Consumers group finds Cheaper Medicines Law no better than a placebo

A 2008 study of the Consumers Action for Empowerment and the Health Action Information Network concluded that a single course of antibiotics amounts to three days’ worth of wages; not much has improved since then.

By MARYA SALAMAT

MANILA – A consumers’ group observed the third anniversary of Cheaper Medicines Law by delivering to the government and to its health department, in particular, a “Kalabasa” or Squash award, in the hope that the government’s eyesight would improve to help it see the dire situation of public health in the country more clearly. “It is sad to think that the health department itself is the one promoting higher-priced medicines,” said Robert Mendoza, secretary-general of Alliance of Health Workers (AHW).

Mendoza aired this accusation as he criticized the government for having continuously slashed the budget of public hospitals over the years. Mendoza said “the DOH knows there are no more medicines in its hospital pharmacies, forcing patients even the poorest ones to go out and cough up money for medicines. But its prices, said Mendoza, remained too high for ordinary Filipinos because the government has failed to cut it down despite the Cheaper Medicines Law and its high-profile populist 50-percent reduction in prices of too few medicines a couple of years ago.


Robert Mendoza, secretary-general of Alliance of Health Workers, said “It is sad to think that the health department itself is the one promoting higher-priced medicines,” (Photo by Marya Salamat / bulatlat.com)

In a brief picket in front of the health department in Manila, members of the Consumers Action for Empowerment (CAE) took turns explaining why the RA 9502 or the Universally Accessible Cheaper and Quality Medicines Act of 2008 is a failure.
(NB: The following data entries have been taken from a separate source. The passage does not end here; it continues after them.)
(* ===== verification/KString.v ===== *)
(** * Memory and string routines ([src/rt-thread/src/klibc/kstring.c])

    Memory is a map from addresses to bytes; reads outside it give 0, so that a
    string always ends.  [rt_memset] and [rt_memcpy] work on words where they can:
    a word is four bytes, read before it is written.  [char] is unsigned, as on
    the board. *)
From S2P Require Import Prelude Object.

Abbreviation bmem := (gmap Z Z).
Definition rd (m : bmem) (p : Z) : Z := default 0 (m !! p).
Definition wr (m : bmem) (p v : Z) : bmem := <[p := v]> m.
(** [*(long * )p] and its assignment, little endian. *)
Definition rd_word (m : bmem) (p : Z) : list Z := [rd m p; rd m (p + 1); rd m (p + 2); rd m (p + 3)].
Definition wr_word (m : bmem) (p : Z) (w : list Z) : bmem :=
  foldl (fun m ib => wr m (p + Z.of_nat ib.1) ib.2) m (zip (seq 0 4) w).
Definition WORD : Z := 4.
Definition UNALIGNED (x : Z) : bool := negb (Z.land x (WORD - 1) =? 0).

(** ** rt_memset *)
Fixpoint memset_bytes (n : nat) (d : Z) (p : Z) (m : bmem) : bmem :=
  match n with O => m | S k => memset_bytes k d (p + 1) (wr m p d) end.
(** [while (count >= 4 * words)]: stores of [words] words. *)
Fixpoint memset_words (fuel words : nat) (d p count : Z) (m : bmem) : bmem * Z * Z :=
  match fuel with
  | O => (m, p, count)
  | S f =>
      if WORD * Z.of_nat words <=? count then
        let m := foldl (fun m i => wr_word m (p + WORD * Z.of_nat i) [d; d; d; d]) m (seq 0 words) in
        memset_words f words d (p + WORD * Z.of_nat words) (count - WORD * Z.of_nat words) m
      else (m, p, count)
  end.
Definition rt_memset (m : bmem) (s c count : Z) : bmem :=
  let d := Z.land (u32 c) 0xFF in
  let '(m, p, count) :=
    if negb (count <? WORD) && negb (UNALIGNED s) then
      let fuel := Z.to_nat count in
      let '(m, p, count) := memset_words fuel 4 d s count m in
      memset_words fuel 1 d p count m
    else (m, s, count) in
  memset_bytes (Z.to_nat count) d p m.

(** ** rt_memcpy and rt_memmove *)
Fixpoint memcpy_bytes (n : nat) (dst src : Z) (m : bmem) : bmem :=
  match n with O => m | S k => memcpy_bytes k (dst + 1) (src + 1) (wr m dst (rd m src)) end.
Fixpoint memcpy_words (fuel words : nat) (dst src len : Z) (m : bmem) : bmem * Z * Z * Z :=
  match fuel with
  | O => (m, dst, src, len)
  | S f =>
      if WORD * Z.of_nat words <=? len then
        let m := foldl (fun m i => wr_word m (dst + WORD * Z.of_nat i) (rd_word m (src + WORD * Z.of_nat i))) m (seq 0 words) in
        memcpy_words f words (dst + WORD * Z.of_nat words) (src + WORD * Z.of_nat words) (len - WORD * Z.of_nat words) m
      else (m, dst, src, len)
  end.
Definition rt_memcpy (m : bmem) (dst src count : Z) : bmem :=
  let '(m, d, s, len) :=
    if negb (count <? 4 * WORD) && negb (UNALIGNED src || UNALIGNED dst) then
      let fuel := Z.to_nat count in
      let '(m, d, s, len) := memcpy_words fuel 4 dst src count m in
      memcpy_words fuel 1 d s len m
    else (m, dst, src, count) in
  memcpy_bytes (Z.to_nat len) d s m.

(** From the ends downwards: [dst] and [src] point behind the last byte. *)
Fixpoint memmove_down (n : nat) (dst src : Z) (m : bmem) : bmem :=
  match n with O => m | S k => memmove_down k (dst - 1) (src - 1) (wr m (dst - 1) (rd m (src - 1))) end.
Definition rt_memmove (m : bmem) (dest src n : Z) : bmem :=
  if (src <? dest) && (dest <? src + n) then memmove_down (Z.to_nat n) (dest + n) (src + n) m
  else memcpy_bytes (Z.to_nat n) dest src m.

Fixpoint memcmp_loop (count : nat) (m : bmem) (cs ct : Z) : Z :=
  match count with
  | O => 0
  | S k => let res := rd m cs - rd m ct in if negb (res =? 0) then res else memcmp_loop k m (cs + 1) (ct + 1)
  end.
Definition rt_memcmp (m : bmem) (cs ct count : Z) : Z := memcmp_loop (Z.to_nat count) m cs ct.

(** ** Strings

    The loops run to a terminator; [fuel] bounds the bytes looked at. *)
Fixpoint rt_strlen (fuel : nat) (m : bmem) (s : Z) : option Z :=
  match fuel with
  | O => None
  | S f => if rd m s =? 0 then Some 0 else Z.succ <$> rt_strlen f m (s + 1)
  end.
Fixpoint strnlen_loop (fuel : nat) (m : bmem) (s sc maxlen : Z) : Z :=
  match fuel with
  | O => sc - s
  | S f => if negb (rd m sc =? 0) && (sc - s <? maxlen) then strnlen_loop f m s (sc + 1) maxlen else sc - s
  end.
Definition rt_strnlen (m : bmem) (s maxlen : Z) : Z := strnlen_loop (S (Z.to_nat maxlen)) m s s maxlen.

(** The do-while loop of [rt_strncpy], [n] bytes left; after the terminator
    [memset_bytes] pads. *)
Fixpoint strncpy_loop (n : nat) (m : bmem) (d s : Z) : bmem :=
  match n with
  | O => m
  | S k =>
      let c := rd m s in
      let m := wr m d c in
      if c =? 0 then memset_bytes k 0 (d + 1) m else strncpy_loop k m (d + 1) (s + 1)
  end.
Definition rt_strncpy (m : bmem) (dst src n : Z) : bmem :=
  if negb (n =? 0) then strncpy_loop (Z.to_nat n) m dst src else m.
Fixpoint rt_strcpy (fuel : nat) (m : bmem) (dst src : Z) : option bmem :=
  match fuel with
  | O => None
  | S f => if rd m src =? 0 then Some (wr m dst 0) else rt_strcpy f (wr m dst (rd m src)) (dst + 1) (src + 1)
  end.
They said it did not “democratize access to essential medicines” in the country. Some local drug manufacturers think it has benefited only some of the upper middle class to upper class who can buy medicines.
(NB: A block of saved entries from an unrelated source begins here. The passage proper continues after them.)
Lemma number_format_cases c t base t' : number_format c t = Some (base, t') ->
  (base = 2 \/ base = 8 \/ base = 10 \/ base = 16).
Proof. unfold number_format. repeat case_match; intros; simplify_eq; lia. Qed.
(** What stands behind a field does not continue it. *)
Lemma qual_head q c : is_conv c = true -> exists d r, qual_text q ++ [c] = d :: r /\ 0 <= d < 256 /\ is_flag d = false /\ is_digit d = false /\ (d =? ch "*") = false /\ (d =? ch ".") = false.
Proof.
  intros (Hb & Hfl & Hdg & Hdot & Hst & _)%conv_class.
  destruct q; [exists c, []; split; [done|]; split; [lia|done]|..]; (eexists _, _; split; [reflexivity|by vm_compute]).
Qed.
Lemma prec_head p q c : is_conv c = true -> exists d r, prec_text p ++ qual_text q ++ [c] = d :: r /\ 0 <= d < 256 /\ is_flag d = false /\ is_digit d = false /\ (d =? ch "*") = false.
Proof.
  intros Hc. destruct p as [f|]; [eexists _, _; split; [reflexivity|by vm_compute]|].
  destruct (qual_head q c Hc) as (d & r & E & H1 & H2 & H3 & H4 & _). exists d, r. done.
Qed.
Lemma width_head cv : conv_ok cv -> exists d r, field_text (cwidth cv) ++ prec_text (cprec cv) ++ qual_text (cqual cv) ++ [cchar cv] = d :: r /\ is_flag d = false.
Proof.
  intros [_ Hw _ Hc]. destruct (cwidth cv) as [|n|].
  - destruct (prec_head (cprec cv) (cqual cv) _ Hc) as (d & r & E & _ & H & _). by exists d, r.
  - destruct (numeral_ok false 10 n ltac:(lia) ltac:(lia)) as (_ & Hlen & Hz & Hall). cbn [field_text]. destruct (numeral false 10 n) as [|x k]; [cbn in Hlen; lia|].
    eexists _, _. split; [reflexivity|]. apply Forall_cons in Hall as [(d & Hd & ->) _]. specialize (Hz ltac:(lia)). cbn [hd digits_of] in *.
    destruct (digit_char d Hd) as [E _]. rewrite E in *. clear E. change (ch "0") with 48 in Hz. apply not_true_iff_false. unfold is_flag. rewrite existsb_exists.
    intros (y & Hy & E%Z.eqb_eq). vm_compute in Hy. lia.
  - eexists _, _. split; [reflexivity|done].
Qed.
Lemma parse_ok cv m fmt args vs t w p args1 args2 : conv_ok cv -> args_rep m args vs -> width_value cv args = Some (t, w, args1) -> prec_value cv args1 = Some (p, args2) ->
  at_text m fmt (conv_text cv) -> (length (conv_text cv) < fuel)%nat ->
  exists vs1 vs2 fmt2 fmt3, flags_loop fuel m fmt 0 = Some (fmt + 1 + len (cflags cv), flags_of (cflags cv)) /\
    get_width fuel m (fmt + 1 + len (cflags cv)) (flags_of (cflags cv)) vs = Some (fmt2, t, w, vs1) /\
    get_precision fuel m fmt2 vs1 = Some (fmt3, p, vs2) /\
    get_qualifier m fmt3 = (fmt + len (conv_text cv) - 1, qual_code (cqual cv)) /\
    rd m (fmt + len (conv_text cv) - 1) = cchar cv /\ args_rep m args2 vs2 /\ -1 <= w < 2 ^ 30 /\ -1 <= p < 2 ^ 30.
Proof.
  intros Hok Hr E1 E2 Hat Hf. pose proof (co_char _ Hok) as Hc.
  assert (Elen : len (conv_text cv) = 1 + len (cflags cv) + len (field_text (cwidth cv)) + len (prec_text (cprec cv)) + len (qual_text (cqual cv)) + 1).
  { unfold conv_text, len. cbn [length]. rewrite !length_app. cbn [length]. lia. }
  unfold conv_text in Hat, Hf. cbn [length] in Hf. rewrite !length_app in Hf. apply at_text_cons in Hat as [_ Hat].
  destruct (width_head cv Hok) as (d1 & r1 & H1 & Hd1). destruct (prec_head (cprec cv) (cqual cv) _ Hc) as (d2 & r2 & H2 & B2 & _ & D2 & S2).
  destruct (qual_head (cqual cv) _ Hc) as (d3 & r3 & H3 & B3 & _ & D3 & S3 & P3).
  assert (A1 : at_text m (fmt + 1) (cflags cv ++ [d1])).
  { rewrite H1, (app_assoc _ [d1] r1) in Hat. by apply at_text_app in Hat as [? _]. }
  apply at_text_app in Hat as [_ Hat].
  assert (A2 : at_text m (fmt + 1 + len (cflags cv)) (field_text (cwidth cv) ++ [d2])).
  { rewrite H2, (app_assoc _ [d2] r2) in Hat. by apply at_text_app in Hat as [? _]. }
  apply at_text_app in Hat as [_ Hat].
  assert (A3 : at_text m (fmt + 1 + len (cflags cv) + len (field_text (cwidth cv))) (prec_text (cprec cv) ++ [d3])).
  { rewrite H3, (app_assoc _ [d3] r3) in Hat. by apply at_text_app in Hat as [? _]. }
  apply at_text_app in Hat as [_ Hat].
  destruct (get_width_ok m cv d2 _ args vs t w args1 Hok Hr E1 A2 B2 D2 S2 ltac:(lia)) as (vs1 & G1 & Hr1 & Hw).
  destruct (get_precision_ok m cv d3 _ args1 vs1 p args2 Hok Hr1 E2 A3 B3 D3 S3 P3 ltac:(lia)) as (vs2 & G2 & Hr2 & Hp).
  eexists vs1, vs2, _, _. split; [by apply (flags_loop_ok m (cflags cv) d1 fuel fmt 0 (co_flags _ Hok) A1 Hd1); lia|]. split; [exact G1|]. split; [exact G2|].
  split; [|split; [|done]].
  - rewrite (get_qualifier_ok _ _ _ _ Hat Hc). f_equal. lia.
  - apply at_text_app in Hat as [_ Hat]. apply at_text_cons in Hat as [Hat _]. rewrite <- Hat. f_equal. lia.
Qed.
Medicines still out of reach

Because of “the poor’s plunging purchasing power,” the CAE said “majority of Filipino consumers still could not afford to buy life-saving drugs.” Until now, said Eleanor Nolasco, spokesperson of CAE, “few Filipinos can feel the price cuts in medicines.” Sean Vilchez, a nurse working at the Philippine Orthopedic Center and deputy secretary general of Health Alliance for Democracy (HEAD), lamented that until now, many of their patients are “under-medicated, with some dying because of lack of medicines”.


AHW member in a rally in front of DOH

CAE gives government kalabasa award for failing to cut prices of drugs. (Photos by Marya Salamat / bulatlat.com)
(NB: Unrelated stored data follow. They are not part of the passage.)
(* ===== verification/DfsFs.v ===== *)
(** * The virtual file system: file systems
    ([src/rt-thread/components/dfs/dfs_v1/src/dfs_fs.c])

    Registration, lookup by path, partitions, [unmount], [mkfs] and [statfs];
    [dfs_mount], which opens its mount point, is in DfsPosix.v.  A file system is
    its index in [filesystem_table].  The device framework is the interface
    [Devices]. *)
From Stdlib Require Import Ascii String.
From S2P Require Import Prelude KStdio DfsPath Dfs.

Class Devices (W : Type) := {
  rt_device_find : list Z -> W -> option Z;
  rt_device_open : Z -> Z -> W -> Z * W;
  rt_device_close : Z -> W -> Z * W }.

(** [strncmp(a, b, n) == 0] on strings. *)
Definition strncmp_eq (a b : list Z) (n : nat) : bool := bool_decide (take n a = take n b).

Section dfs_fs.
Context {D W : Type} `{!Devices W}.
Local Notation M := (M D W).
Local Notation filesystem_ops := (dfs_filesystem_ops D W).

(** The loop of [dfs_register]: the first empty entry, and whether the name is
    taken, which ends the loop. *)
Fixpoint register_loop (t : list (option filesystem_ops)) (i : nat) (empty : option nat) (name : list Z) : option nat * bool :=
  match t with
  | [] => (empty, false)
  | None :: t => register_loop t (S i) (match empty with None => Some i | _ => empty end) name
  | Some o :: t => if bool_decide (o_name o = name) then (empty, true) else register_loop t (S i) empty name
  end.
Definition dfs_register (ops : filesystem_ops) : M Z :=
  t ← gets filesystem_operation_table;
  let '(empty, taken) := register_loop t 0 None (o_name ops) in
  _ ← (if taken then rt_set_errno (- EEXIST) else mret tt);
  match empty with
  | None => _ ← rt_set_errno (- ENOSPC); mret (-1)
  | Some i =>
      if taken then mret (-1)
      else _ ← modify (fun s => with_filesystem_operation_table (<[i := Some ops]> (filesystem_operation_table s)) s); mret 0
  end.

(** The loop of [dfs_filesystem_lookup] with [fs] and [prefixlen]. *)
Fixpoint lookup_loop (t : list (dfs_filesystem D W)) (i : nat) (path : list Z) (fs : option nat) (prefixlen : nat) : option nat :=
  match t with
  | [] => fs
  | e :: t =>
      match fs_path e, fs_ops e with
      | Some p, Some _ =>
          let fspath := length p in
          if (fspath <? prefixlen)%nat || negb (strncmp_eq p path fspath) then lookup_loop t (S i) path fs prefixlen
          else if (1 <? fspath)%nat && (fspath <? length path)%nat && negb (at_ path (Z.of_nat fspath) =? slash) then lookup_loop t (S i) path fs prefixlen
          else lookup_loop t (S i) path (Some i) fspath
      | _, _ => lookup_loop t (S i) path fs prefixlen
      end
  end.
Definition dfs_filesystem_lookup (path : list Z) : M (option nat) :=
  t ← gets filesystem_table; mret (lookup_loop t 0 path None 0).
Fixpoint mounted_path_loop (t : list (dfs_filesystem D W)) (device : option Z) : option (list Z) :=
  match t with
  | [] => None
  | e :: t =>
      match fs_ops e with
      | None => mounted_path_loop t device
      | Some _ => if decide (fs_dev e = device) then fs_path e else mounted_path_loop t device
      end
  end.
Definition dfs_filesystem_get_mounted_path (device : option Z) : M (option (list Z)) :=
  t ← gets filesystem_table; mret (mounted_path_loop t device).

(** [struct dfs_partition] without its lock. *)
Record dfs_partition := { p_type : Z; p_offset : Z; p_size : Z }.
Definition DPT_ADDRESS : Z := 0x1be.
Definition DPT_ITEM_SIZE : Z := 16.
(** Four bytes from [i] on, the first the lowest. *)
Definition le32 (buf : list Z) (i : Z) : Z :=
  Z.lor (Z.lor (Z.lor (at_ buf i) (Z.shiftl (at_ buf (i + 1)) 8)) (Z.shiftl (at_ buf (i + 2)) 16)) (Z.shiftl (at_ buf (i + 3)) 24).
(** The partition, or [-EIO]. *)
Definition dfs_filesystem_get_partition (buf : list Z) (pindex : Z) : Z + dfs_partition :=
  let dpt := DPT_ADDRESS + u32 (pindex * DPT_ITEM_SIZE) in
  if negb (at_ buf dpt =? 0x80) && negb (at_ buf dpt =? 0) then inl (- EIO)
  else
    let type := at_ buf (dpt + 4) in
    if type =? 0 then inl (- EIO)
    else inr {| p_type := type; p_offset := i32 (le32 buf (dpt + 8)); p_size := u32 (le32 buf (dpt + 12)) |}.

(** The first operations whose name the type starts with: the search of
    [dfs_mount] and [dfs_mkfs]. *)
Fixpoint type_loop (t : list (option filesystem_ops)) (fs_name : list Z) : option filesystem_ops :=
  match t with
  | [] => None
  | Some o :: t => if strncmp_eq (o_name o) fs_name (length (o_name o)) then Some o else type_loop t fs_name
  | None :: t => type_loop t fs_name
  end.
Definition get_filesystem (i : nat) : M (dfs_filesystem D W) := t ← gets filesystem_table; deref (t !! i).
Definition set_filesystem (i : nat) (e : dfs_filesystem D W) : M unit :=
  modify (fun s => with_filesystem_table (<[i := e]> (filesystem_table s)) s).
Definition with_fs_data d (e : dfs_filesystem D W) : dfs_filesystem D W :=
  {| fs_dev := fs_dev e; fs_path := fs_path e; fs_ops := fs_ops e; fs_data := d |}.

(** The entry mounted at a path. *)
Fixpoint mounted_at (t : list (dfs_filesystem D W)) (i : nat) (path : list Z) : option nat :=
  match t with
  | [] => None
  | e :: t => if bool_decide (fs_path e = Some path) then Some i else mounted_at t (S i) path
  end.
(** [dfs_normalize_path(directory, filename)] in the state: reading the working
    directory is undefined when the array holds no terminator. *)
Definition normalize_path (directory : option (list Z)) (filename : list Z) : M (option (list Z)) :=
  wd ← gets working_directory;
  if (Z.of_nat (length wd) <? DFS_PATH_MAX) || bool_decide (directory <> None) || (at_ filename 0 =? slash) then
    ok ← rt_malloc; deref (dfs_normalize_path wd ok directory filename)
  else undefined.
Definition dfs_unmount (specialfile : list Z) : M Z :=
  fullpath ← normalize_path None specialfile;
  match fullpath with
  | None => _ ← rt_set_errno (- ENOTDIR); mret (-1)
  | Some fullpath =>
      t ← gets filesystem_table;
      match mounted_at t 0 fullpath with
      | None => mret (-1)
      | Some i =>
          fs ← get_filesystem i;
          ops ← deref (fs_ops fs);
          match o_unmount ops with
          | None => mret (-1)
          | Some unmount =>
              '(r, d) ← run (fun w => match unmount (fs_data fs) w with Some (r, d, w) => Some ((r, d), w) | None => None end);
              if r <? 0 then _ ← set_filesystem i (with_fs_data d fs); mret (-1)
              else
                _ ← match fs_dev fs with
                    | Some dev => run (fun w => Some (rt_device_close dev w))
                    | None => mret 0
                    end;
                _ ← set_filesystem i no_filesystem;
                mret 0
          end
      end
  end.
Definition dfs_mkfs (fs_name : list Z) (device_name : option (list Z)) : M Z :=
  w ← gets world;
  match (match device_name with Some n => rt_device_find n w | None => None end) with
  | None => _ ← rt_set_errno (- ENODEV); mret (-1)
  | Some dev_id =>
      t ← gets filesystem_operation_table;
      match type_loop t fs_name with
      | Some ops =>
          match o_mkfs ops with
          | None => _ ← rt_set_errno (- ENOSYS); mret (-1)
          | Some mkfs => run (mkfs dev_id fs_name)
          end
      | None => mret (-1)
      end
  end.
(** The result and what is written to the buffer. *)
Definition dfs_statfs (path : list Z) : M (Z * option statfs_buf) :=
  fs ← dfs_filesystem_lookup path;
  let fail := _ ← rt_set_errno (- ENOSYS); mret (-1, None) in
  match fs with
  | Some i =>
      fs ← get_filesystem i;
      ops ← deref (fs_ops fs);
      match o_statfs ops with
      | Some statfs => run (fun w => match statfs (fs_data fs) w with Some (r, b, w) => Some ((r, Some b), w) | None => None end)
      | None => fail
      end
  | None => fail
  end.
End dfs_fs.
The consumers’ group dismissed the “token increase” in the minimum wage in the National Capital Region (NCR). They said the P22 emergency cost-of-living allowance hardly raised the real value of the minimum wages that is worth only P248 today when compared to 2000 prices. Unfortunately, the NCR wage rate practically serves like a ceiling amount for setting the wage rates in other parts of the country, even if prices of goods there are the same with those in NCR, if not higher like that of oil products.

The CAE reminded the public that in their study with Health Action Information Network in 2008, a single course of antibiotics amounts to three days’ worth of wages. But because the wages did not substantially increase while the prices of most medicines did not substantially decrease, not much has improved in terms of accessibility of medicines, the consumers’ group said.

Drug industry still foreign-dominated

Three years ago when RA 9502 or Cheaper Medicines Law was enacted, the CAE had immediately seen its major failings which they predicted would ultimately render it useless. Based on these failings, they foresaw its tragic failure in meeting its avowed goal of bringing down prices of medicines in the country.

Dr Geneve Rivera, secretary-general of HEAD, said, during their protest in front of the DOH, that far from developing the local drug industry that could have helped reduce drug prices, the law has “even paved the way for further commercializing medicines and medical services.” She traced this to the fact that RA 9502 did not raise a finger in removing the stranglehold in the country’s drug industry of foreign pharmaceutical corporations.